あんまりやすぎると本当に嫌われそうだしね。
昨今はセクハラやパワハラ問題に非常に厳しい。
もしも高御堂君が僕のセクハラによって鬱になって、僕が訴えられでもしたら間違いなく負けるだろう。
ましてや同性から体をベタベタと触られていたと知ったら、高御堂君は自らの命を断ってしまうかもしれない。
僕も嫌だった経験があるし、そうしたら二人で仲良く女装しようね……。
高御堂君が女装したら、それはもう女の子同士だからセーフだよ。
スキンシップと言い張れる。
……この話はやめましょうか。
話の終着点が分かんないし意味も分かんないし。
そんな野良犬でも顔を背ける意味不明な思考を巡らせていると、女性組による調理が終わったようだ。
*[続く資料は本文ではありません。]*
(** The public Service as the API server completed it. *)
Definition defaultedService : Service :=
  mkService (ownedMeta "shop-celld" "svc-uid" "app-uid" 1 (fleetLabels app060)
               (inventoried KService ∅))
    "ClusterIP" "10.96.0.7" (selectorLabels app060) false
    [mkServicePort "public" "TCP" None publicPort (FromInt32 publicPort) 0].

Definition publicCall : M (option error * Service) :=
  ensureObject (k := KService) app060 (buildPublicService app060) mutatePublicService.

Definition serviceStore : store :=
  mkStore noon (withObject noObjects KService (Some (defaultedService : obj KService))).

(* ===== verification/RoutesTheorems.v ===== *)
(** * The properties of edge routing

    When an HTTPRoute is reported ready, which routes are removed, and the latch
    that guards against Gateway API CRDs which drop the retry field
    ([internal/controller/workerapp_controller.go]). *)

From S2P Require Import Prelude GoStrings GoTime Effects Kube Api Cluster Resources Ensure Owned Routes.
From S2P Require Import FleetState Rollout RolloutSpec RolloutProofs Guard EnsureTheorems OwnedTheorems Sample.

Local Open Scope Z_scope.

(** ** Readiness of an HTTPRoute *)

(** What a condition list says of [ty] at [generation]: the last condition of
    that type and generation is true. *)
Definition reportsTrue (ty : string) (generation : Z) (conditions : list Condition) : Prop :=
  exists before c after, conditions = before ++ c :: after /\
    cond_Type c = ty /\ cond_ObservedGeneration c = generation /\ cond_Status c = "True" /\
    Forall (fun c' => ~ (cond_Type c' = ty /\ cond_ObservedGeneration c' = generation)) after.

Lemma currentCondition_spec ty generation conditions :
  currentCondition ty generation conditions = true <-> reportsTrue ty generation conditions.
Proof.
  unfold currentCondition. induction conditions as [|c l IH] using rev_ind.
  { split; [done|]. intros (before & c & after & Hl & _). by destruct before. }
  rewrite foldl_snoc. set (acc := foldl _ false l) in *. clearbody acc.
  destruct (decide (cond_Type c = ty /\ cond_ObservedGeneration c = generation)) as [[<- <-]|Hn].
  - rewrite Z.eqb_refl. cbn [negb]. rewrite String.eqb_refl, String.eqb_eq. split.
    + intros Hs. exists l, c, []. by split_and!.
    + intros (before & c' & after & Hl & Ht & Hg & Hs & Ha).
      destruct after as [|x after _] using rev_ind.
      * by apply app_inj_tail in Hl as [_ <-].
      * rewrite app_comm_cons, app_assoc in Hl. apply app_inj_tail in Hl as [_ <-].
        apply Forall_app in Ha as [_ Ha]. exfalso. by apply (Forall_inv Ha).
  - assert (Heq : (if negb (cond_ObservedGeneration c =? generation) then acc
                   else if String.eqb (cond_Type c) ty then String.eqb (cond_Status c) "True" else acc) = acc).
    { destruct (Z.eqb_spec (cond_ObservedGeneration c) generation); [|done]. cbn [negb].
      destruct (String.eqb_spec (cond_Type c) ty); [|done]. exfalso. by apply Hn. }
    rewrite Heq, IH. split; intros (before & c' & after & Hl & Ht & Hg & Hs & Ha).
    + exists before, c', (after ++ [c]). split_and!; [by rewrite Hl, <- app_assoc|done..|].
      apply Forall_app. split; [done|]. by apply Forall_singleton.
    + destruct after as [|x after _] using rev_ind.
      * apply app_inj_tail in Hl as [_ <-]. exfalso. by apply Hn.
      * rewrite app_comm_cons, app_assoc in Hl. apply app_inj_tail in Hl as [-> <-].
        exists before, c', after. apply Forall_app in Ha as [Ha _]. by split_and!.
Qed.

(** The parent a route reports is the edge gateway of the operator. *)
Definition ourParent (r : WorkerAppReconciler) (live : HTTPRoute) (parent : RouteParentStatus) : Prop :=
  parent_Name (rps_ParentRef parent) = r_GatewayName r /\
  deref (parent_Namespace (rps_ParentRef parent)) (meta_Namespace (route_Meta live)) = r_GatewayNamespace r.

(** That parent accepted the current generation of the route and resolved its
    references. *)
Definition accepts (live : HTTPRoute) (parent : RouteParentStatus) : Prop :=
  reportsTrue "Accepted" (meta_Generation (route_Meta live)) (rps_Conditions parent) /\
  reportsTrue "ResolvedRefs" (meta_Generation (route_Meta live)) (rps_Conditions parent).

(** The gateway is programmed for its current generation. *)
Definition isProgrammed (gateway : Gateway) : Prop :=
  exists c, c ∈ gw_Conditions gateway /\ cond_Type c = "Programmed" /\
            cond_ObservedGeneration c = meta_Generation (gw_Meta gateway) /\ cond_Status c = "True".

Lemma programmed_spec gateway : programmed gateway = true <-> isProgrammed gateway.
Proof.
  unfold programmed, isProgrammed. rewrite existsb_exists. split.
  - intros (c & Hin & Hc). bool_simp. exists c. rewrite list_elem_of_In. by split_and!.
  - intros (c & Hin & Ht & Hg & Hs). exists c. rewrite <- list_elem_of_In.
    split; [done|]. by rewrite Ht, Hg, Hs, Z.eqb_refl.
Qed.

Section Routes.
Context `{KubeLib}.

Definition routeRead (desired : HTTPRoute) (got : error + HTTPRoute) : event req :=
  Ev (Get Live KHTTPRoute "" (meta_Namespace (route_Meta desired)) (meta_Name (route_Meta desired))) got.
(** The whole fleet was observed, pod by pod, with nothing restoring. *)
Definition fleetAtRest (app : WorkerApp) (sts : StatefulSet) (t : tr) (pods : list Pod) (samples : list PodState)
  : Prop :=
  fleetObserved app sts t pods samples /\ areTheOrdinals sts pods /\ nothingRestoring samples.

Lemma observed_at_rest app sts t t' pods samples :
  plausible t' -> t ⊆ t' -> fleetObserved app sts t pods samples ->
  wrap64 (sumZ (map ps_Restoring samples)) = 0 -> fleetAtRest app sts t pods samples.
Proof.
  intros Hp Hsub Ho Hz. split_and!; [done| |by eapply observed_nothing_restoring].
  pose proof Ho as (Hl & _). eapply observed_ordinals; [exact Ho|]. eapply (proj2 Hp), Hsub, Hl.
Qed.

(** The updates of a step, by what it did. *)
Lemma stepPost_updates app sts t r s :
  stepPost app sts t r -> s ∈ stsUpdates t ->
  (liveReplicas sts < stsPartition sts /\ s = setStsPartition sts (liveReplicas sts)) \/
  exists base now t0 x, t = t0 ++ [Ev (Update KStatefulSet s) x] /\ gatedObject sts t0 base /\ Ev Now now ∈ t0 /\
    let p := Z.min (stsPartition sts) (liveReplicas sts) in
    s = releaseOf base p now /\ releaseGates app base p (liveReplicas sts) t0.
Proof.
  intros [_ [[Hle [_ [Hro|(now & Hw)]]]|[Hlt [[e ->]|(c' & t' & -> & _ & [Hro|(now & Hw)])]]]] Hs.
  - rewrite readOnly_stsUpdates in Hs by done. set_solver.
  - right. rewrite (stsUpdates_writesLast _ _ _ Hw) in Hs. apply list_elem_of_singleton in Hs as ->.
    destruct Hw as (t0 & x & -> & _ & Hnow & Hg). exists sts, now, t0, x. cbv zeta. rewrite Z.min_l by done.
    split_and!; [done|by left|done..].
  - left. split; [done|]. by apply list_elem_of_singleton in Hs.
  - left. split; [done|]. rewrite stsUpdates_cons, readOnly_stsUpdates in Hs by done. simpl in Hs.
    by apply list_elem_of_singleton in Hs.
  - rewrite stsUpdates_cons, (stsUpdates_writesLast _ _ _ Hw) in Hs. simpl in Hs.
    apply elem_of_cons in Hs as [->|Hs%list_elem_of_singleton]; [by left|]. right. subst s.
    destruct Hw as (t0 & x & -> & _ & Hnow & Hg).
    exists c', now, (Ev (Update KStatefulSet (setStsPartition sts (liveReplicas sts))) (inr c') :: t0), x.
    cbv zeta. rewrite Z.min_r by lia. split_and!; [done|right; split; [done|left]|by right|done|].
    eapply releaseGates_mono; [|done]. set_solver.
Qed.

(** C1: no ordinal is released without a warm fleet. If a rollout step writes a
    StatefulSet under which an ordinal of the fleet that was below the partition
    is no longer below it, then that ordinal is the highest frozen one and the
    only one released, and before that write, the last request of the step, the
    step has seen: the generation observed, the settle interval over, every
    ordinal above it ready on the new revision, and the whole fleet (exactly the
    ordinals, all ready and controlled) answering valid samples with nothing
    restoring on any of them. (The clamp of a partition above the replica count
    releases no ordinal.) *)
Theorem release_requires_warm_fleet app sts t r s ord :
  exec (rolloutStep app sts) t r -> plausible t -> s ∈ stsUpdates t ->
  0 <= ord < liveReplicas sts -> ord < stsPartition sts -> stsPartition s <= ord ->
  ord = Z.min (stsPartition sts) (liveReplicas sts) - 1 /\ stsPartition s = ord /\
  exists t0 x base pods samples,
    t = t0 ++ [Ev (Update KStatefulSet s) x] /\ gatedObject sts t0 base /\
    sts_ObservedGeneration (sts_Status base) = meta_Generation (sts_Meta base) /\
    settled base t0 /\
    (forall ord', ord < ord' < liveReplicas sts ->
       ordinalUpdated app (sts_UpdateRevision (sts_Status base)) t0 ord') /\
    fleetAtRest app base t0 pods samples.
Proof.
  intros Hx Hpl Hs Hord Hfrozen Hlow.
  pose proof (proj1 (wp_exec _ _) (wp_rolloutStep app sts) _ _ Hx) as Hp.
  destruct (stepPost_updates _ _ _ _ _ Hp Hs)
    as [[Hlt ->]|(base & now & t0 & x & -> & Hb & _ & -> & [Hpos Hgen Hset _ Hords (pods & samples & Ho & Hz)])].
  { rewrite stsPartition_set in Hlow. lia. }
  rewrite stsPartition_release in *. split_and!; [lia..|].
  exists t0, x, base, pods, samples. split_and!; try done.
  - intros ord' ?. apply Hords. lia.
  - eapply observed_at_rest; [exact Hpl|set_solver|done..].
Qed.

(** C2: whatever a pass over the fleet does is one of the transitions of the
    contract, in order and on its evidence: nothing, creating a fleet that is
    not there, refusing one that is not ours, or a [fleetPass] over one that
    is. *)
Theorem reconcileFleet_refines rc app v t r :
  exec (reconcileFleet rc app v) t r -> fleetReconciled app v t r.
Proof. intros Hx. exact (proj1 (wp_exec _ _) (wp_reconcileFleet rc app v) _ _ Hx). Qed.

(** ** Updates of a whole pass *)

(** The updates of a pass, by the transition that made them. *)
Lemma fleetPass_updates app desired existing t s :
  fleetPass app desired existing t -> s ∈ stsUpdates t ->
  mayWrite app existing t /\
  (fleetStep app desired t existing s \/
   exists c' now, liveReplicas existing < stsPartition existing /\
     Ev (Update KStatefulSet (setStsPartition existing (liveReplicas existing))) (inr c') ∈ t /\
     Ev Now now ∈ t /\ s = releaseOf c' (liveReplicas existing) now /\
     releaseGates app c' (liveReplicas existing) (liveReplicas existing) t).
Proof.
  intros [t' Hw|t' s' x Hro Hmay Hst|t' c c' t'' Hro Hmay Hst Hc Hlt Hro2
         |t' c c' t'' now x Hro Hmay Hst Hc Hlt Hro2 Hg Hnow] Hs.
  - rewrite stsUpdates_quiet in Hs by done. set_solver.
  - rewrite stsUpdates_app, readOnly_stsUpdates in Hs by done.
    apply list_elem_of_singleton in Hs as ->.
    split; [eapply mayWrite_mono|left; eapply fleetStep_mono]; [|done| |done]; set_solver.
  - rewrite stsUpdates_app, stsUpdates_cons, !readOnly_stsUpdates in Hs by done.
    apply list_elem_of_singleton in Hs as ->.
    split; [eapply mayWrite_mono|left; eapply fleetStep_mono]; [|done| |done]; set_solver.
  - rewrite stsUpdates_app, stsUpdates_cons, stsUpdates_app, !readOnly_stsUpdates in Hs by done.
    split; [eapply mayWrite_mono; [|done]; set_solver|]. subst c.
    apply elem_of_cons in Hs as [->|Hs%list_elem_of_singleton].
    { left. eapply fleetStep_mono; [|done]. set_solver. }
    right. exists c', now. split_and!; [done|set_solver..|done|].
    eapply releaseGates_mono; [|done]. set_solver.
Qed.

Lemma reconcileFleet_updates rc app v t r s :
  exec (reconcileFleet rc app v) t r -> s ∈ stsUpdates t ->
  exists desired existing t',
    readFleet app (inr existing) ∈ t /\ t' ⊆ t /\ desiredOf app v desired /\
    IsControlledBy (sts_Meta existing) (app_Meta app) = true /\
    fleetPass app desired existing t' /\ s ∈ stsUpdates t'.
Proof.
  intros Hx Hs. pose proof (proj1 (wp_exec _ _) (wp_reconcileFleet rc app v) _ _ Hx) as Hr.
  destruct Hr as [t e Hro|t e desired c r Hro Hd He Ho|t existing e Hro Hc|t desired existing t' r Hro Hd Hc Hp].
  - rewrite readOnly_stsUpdates in Hs by done. set_solver.
  - rewrite stsUpdates_app, readOnly_stsUpdates in Hs by done. set_solver.
  - rewrite readOnly_stsUpdates in Hs by (apply readOnly_app; split; [done|by repeat constructor]).
    set_solver.
  - rewrite stsUpdates_app, readOnly_stsUpdates in Hs by done.
    exists desired, existing, t'. split_and!; [set_solver..|done|done|apply Hp|exact Hs].
Qed.
(** Every statement preserves the invariant. *)
Lemma disciplined_step s a s' :
  inv s → disciplined s → step s a = Some s' → disciplined s'.
Proof.
  intros I D H. split.
  - by eapply dstep_fc_held.
  - by eapply dstep_fc_one.
  - by eapply dstep_fc_owner.
  - by eapply dstep_b_held.
  - by eapply dstep_b_one.
  - by eapply dstep_b_owner.
  - by eapply dstep_open_channel.
  - by eapply dstep_now.
  - by eapply dstep_slot.
  - by eapply dstep_nonempty.
  - by eapply dstep_ids.
  - by eapply dstep_calls_nonempty.
  - by eapply dstep_counter.
  - by eapply dstep_owned.
  - by eapply dstep_panic.
Qed.

Lemma disciplined_boot f cs :
  fc_mu f = false → fc_m f = ∅ → fc_b f = None → disciplined (boot f cs).
Proof.
  intros Hmu Hm Hb.
  assert (∀ t g, pool (boot f cs) !! t = Some g → g_pc g = PFetch ∨ g_pc g = PNow)
    as Hpc.
  { simpl. intros t g Hl. rewrite list_lookup_fmap in Hl.
    destruct (cs !! t) as [[|]|]; simplify_eq/=; auto. }
  split.
  - intros t g Hl. by destruct (Hpc t g Hl) as [-> | ->].
  - intros t1 t2 g1 g2 Hl. by destruct (Hpc _ _ Hl) as [-> | ->].
  - simpl. by rewrite Hmu.
  - intros t g b bt Hl. by destruct (Hpc _ _ Hl) as [-> | ->].
  - intros t1 t2 g1 g2 b Hl. by destruct (Hpc _ _ Hl) as [-> | ->].
  - done.
  - intros t g b bt Hl. by destruct (Hpc _ _ Hl) as [-> | ->].
  - intros t g Hl. by destruct (Hpc _ _ Hl) as [-> | ->].
  - simpl. intros b bt. by rewrite Hb.
  - done.
  - done.
  - simpl. by intros b l ?%elem_of_nil.
  - done.
  - simpl. intros x b. by rewrite Hm.
  - done.
Qed.

Lemma reachable_disciplined s0 s :
  inv s0 → disciplined s0 → reachable s0 s → disciplined s.
Proof.
  intros I0 D0. induction 1 as [|s a s' Hr IH Hs]; [done|].
  eapply disciplined_step; [|done..]. by eapply reachable_inv.
Qed.
(** C2.  Let [prepare <name>@<version> -o] complete.  On a machine with
    an empty cache root and the network disabled that holds the archive
    written, [hydrate] of that archive succeeds, reports the name and
    version, leaves in the cache exactly the install record that was
    exported, and sends nothing over the network.  Dispatching the manager
    from a project that declares [<name>@<version>] then spawns that
    install without any traffic; so if the exported release prints its
    version on [--version] and exits with 0, so does the dispatch. *)
Theorem hydrate_round_trip this cwd m raw n v w offline dir :
  all this = false ->
  spec this = Some raw ->
  output this = OutputBoolean true ->
  parseSpec raw "CLI arguments" = inr (mkDescriptor n v) ->
  isExactVersion v = true ->
  run this cwd m = (inr tt, w) ->
  installs offline = ∅ ->
  networkEnabled offline = false ->
  archives offline = archives (machine w) ->
  (loadSpec dir offline).1 = inr (Found (mkDescriptor n v)) ->
  let l := mkLocator n v in
  let archive := Reference.path_join cwd (versionedName l) in
  let hydrated := (hydrate archive offline).2 in
  exists record,
    installs (machine w) !! installPath l = Some record /\
    complete record = true /\
    (hydrate archive offline).1
      = inr ("Hydrated " +:+ pmName n +:+ "@" +:+ v +:+ newline) /\
    installs hydrated = {[installPath l := record]} /\
    traffic hydrated = traffic offline /\
    (forall args,
        dispatch n args None dir hydrated =
          (match entryPoint (surroundings offline) (tree record) args with
           | Some answer => inr answer
           | None => inl (Failure "Failed to execute")
           end, hydrated)) /\
    (entryPoint (surroundings offline) (tree record) ["--version"]
       = Some (v +:+ newline, 0) ->
     (dispatch n ["--version"] None dir hydrated).1 = inr (v +:+ newline, 0)).
Proof.
  intros Hall Hspec Hout Hparse Hv Hrun Hempty Hnet Har Hlookup l archive hydrated.
  destruct (prepared this cwd m raw n v w Hall Hspec Hparse Hv Hrun)
    as (t & Hin & _ & Hpacked).
  rewrite Hout in Hpacked. specialize (Hpacked eq_refl).
  unfold fileName in Hpacked. rewrite Hout in Hpacked. simpl in Hpacked.
  fold l archive in Hpacked. rewrite <- Har in Hpacked.
  pose proof (hydrate_single archive offline n v t Hpacked) as Hhyd.
  fold l in Hhyd. rewrite Hempty in Hhyd.
  assert (forall args,
             dispatch n args None dir hydrated =
               (match entryPoint (surroundings offline) t args with
                | Some answer => inr answer
                | None => inl (Failure "Failed to execute")
                end, hydrated)) as Hdispatch.
  { intros args. unfold hydrated. rewrite Hhyd. simpl.
    rewrite (dispatch_cached n v args None dir _ t); trivial.
    - rewrite (loadSpec_surroundings dir _ offline) by done. by rewrite Hlookup.
    - simpl. apply lookup_insert_eq. }
  exists (mkInstallRecord t true). unfold hydrated. rewrite Hhyd. simpl.
  repeat split; trivial.
  - unfold hydrated in Hdispatch. by rewrite Hhyd in Hdispatch.
  - intros Hprints. specialize (Hdispatch ["--version"]).
    unfold hydrated in Hdispatch. rewrite Hhyd in Hdispatch. simpl in Hdispatch.
    by rewrite Hdispatch, Hprints.
Qed.
End ReferenceFacts.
芦塚さんも優香さんと打ち解けたのか、楽しそうに会話しながら机に料理を並べてくれている。
僕みたいなのともちゃんと会話してくれるし、やっぱり芦塚さんってコミュ力高いんだよなぁ……。
あの人って苦手な事とかないのかな?
今度聞いてみよう。
「二人ともお待たせ。食べられるわよ」
「芦塚さんも優香さんもありがとう。おお、なんかすごいね」
僕と高御堂君はのそのそとテーブルに着席し、並べられた料理とお鍋を覗き込む。
机の真ん中には蟹やつみれの入ったお鍋があり、周りにはイクラの山やホタテのソテー等も置かれている。
すごい……前回の闇鍋とは大違いだ……!
「食材が良いから簡単に調理したものばかりだけどね。いやあ、大地君には本当に感謝だよ! それじゃあ食べようじゃないか」
「うん。それじゃあいただきます」
4人でいただきますをして、既に装ってあるお鍋からいただくことにした。
汁をすすってみると、基本的にバカ舌な僕では美味しい事しか分からなかったけど、とにかく美味しい。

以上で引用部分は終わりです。